1. An optical fiber connector comprising:

the ceramic ferrule is provided with a front end and a rear end corresponding to the front end;

a plug base retainably engaging the ferrule;

a support having a rear support and a front support, wherein the plug base is rotatably retained by the rear support, the front support is rotatable relative to the rear support between selectable discrete positions, the rear support has an outer surface with a plurality of teeth extending from the outer surface around the periphery of the rear support, the front support has two pockets located on opposite sides of the longitudinal axis of the front support, each pocket is defined by a first tooth and a second tooth extending from the inner surface of the front support, wherein the rear support is rotatable within the front support, wherein rotation of the rear support within the front support sequentially engages each of the plurality of teeth within at least one pocket, the engagement of each of the plurality of teeth within at least one pocket defines a selectable discrete position, wherein the front support includes a ferrule that flexes outwardly relative to the ceramic when the rear support is inserted into the front support A resilient extension, and wherein when the rear holder is fully positioned in the front holder, the resilient extension returns to its natural position thereby securing the rear holder to the front holder, and wherein the holder has a front end and a rear end, the front end of the ferrule being disposed adjacent the front end of the holder, the plug base being longitudinally movable relative to the holder;

a spring biasing the plug base toward the front end of the holder;

a collet engageable with the support, wherein prior to placement of the collet, the front support is configured to rotate relative to the rear support with sufficient rotational pressure to cause the resilient extension to flex slightly outward to cause the front support to rotate to another selectable discrete position within the rear support, and wherein when the support is placed within the collet, the collet locks the front support to the rear support at one of the selectable discrete positions such that the front support cannot rotate relative to the rear support by resisting outward flexing of the resilient extension, thereby maintaining rotational alignment between the rear and front supports.
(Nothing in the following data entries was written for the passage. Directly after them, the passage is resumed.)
(* ===== verification/Budget.v ===== *)
(** * Acquisition credits ([core/src/read/budget.rs])

    The credits of one acquisition: a deadline, attempts and route links, with
    partitioning into owned children, reunification, and refunds of what a
    verified stale answer shows was never used.  The theorems show that no
    sequence of operations over any number of owned budgets mints a credit or
    extends a deadline, and that a refused operation changes nothing. *)

From S2P Require Import Prelude.
Local Open Scope N_scope.

(** ** Errors of the read path ([core/src/read/mod.rs]) *)

Inductive Error : Type :=
| Error_InvalidConfiguration
| Error_InvalidRequest
| Error_HeaderTooLarge
| Error_NotFound
| Error_Internal
| Error_VersionUnavailable
| Error_Unavailable
| Error_Overloaded
| Error_DeadlineExceeded
| Error_Cancelled
| Error_Unauthorized
| Error_OriginRejected
| Error_OriginForbidden
| Error_IncompatibleMembership
| Error_HopBudgetExhausted
| Error_CorruptRecord
| Error_MissingKey
| Error_Io
| Error_Os (code : Z).

#[export] Instance Error_eq_dec : EqDecision Error.
Proof. solve_decision. Defined.

(** ** The budget *)

Record AcquisitionBudget : Type := mkBudget {
  b_deadline : N;
  b_attempts : N;
  b_links : N;
  b_charged_links : N;
  b_failed_route : bool;
  b_remote_sent : N
}.

#[export] Instance AcquisitionBudget_eq_dec : EqDecision AcquisitionBudget.
Proof. solve_decision. Defined.

Implicit Types b child : AcquisitionBudget.

(** [AcquisitionBudget::new]. *)
Definition new_budget (deadline attempts links : N) : AcquisitionBudget :=
  mkBudget deadline attempts links 0 false 0.

(** Every method takes [&mut self]: it returns its result and the budget left. *)

Definition send_remote b (attempts : N) : result N Error * AcquisitionBudget :=
  match checked_sub (b_attempts b) attempts with
  | None => (Err Error_Unavailable, b)
  | Some rest =>
      (Ok attempts,
       mkBudget (b_deadline b) rest (b_links b) (b_charged_links b) (b_failed_route b)
         (saturating_add U32_MAX (b_remote_sent b) attempts))
  end.

Definition refund_remote b (attempts : N) : result unit Error * AcquisitionBudget :=
  match checked_sub (b_remote_sent b) attempts with
  | None => (Err Error_InvalidRequest, b)
  | Some sent =>
      match checked_add U32_MAX (b_attempts b) attempts with
      | None => (Err Error_InvalidRequest, b)
      | Some available =>
          (Ok tt, mkBudget (b_deadline b) available (b_links b) (b_charged_links b)
                    (b_failed_route b) sent)
      end
  end.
2. The connector of claim 1, wherein the rear holder includes at least 12 teeth.

3. The connector of claim 1, wherein the plug base is rotatably retained by a rear holder, the plug base not being longitudinally retained by the rear holder.

4. The connector of claim 1, wherein the connector is an SC-type connector.

5. The connector of claim 1, wherein said rear support defines a non-circularly configured through-hole for receiving said plug base, said plug base having a correspondingly non-circularly configured outer surface.

6. The connector of claim 5, wherein the plug base is inserted into the rear holder in a unique orientation.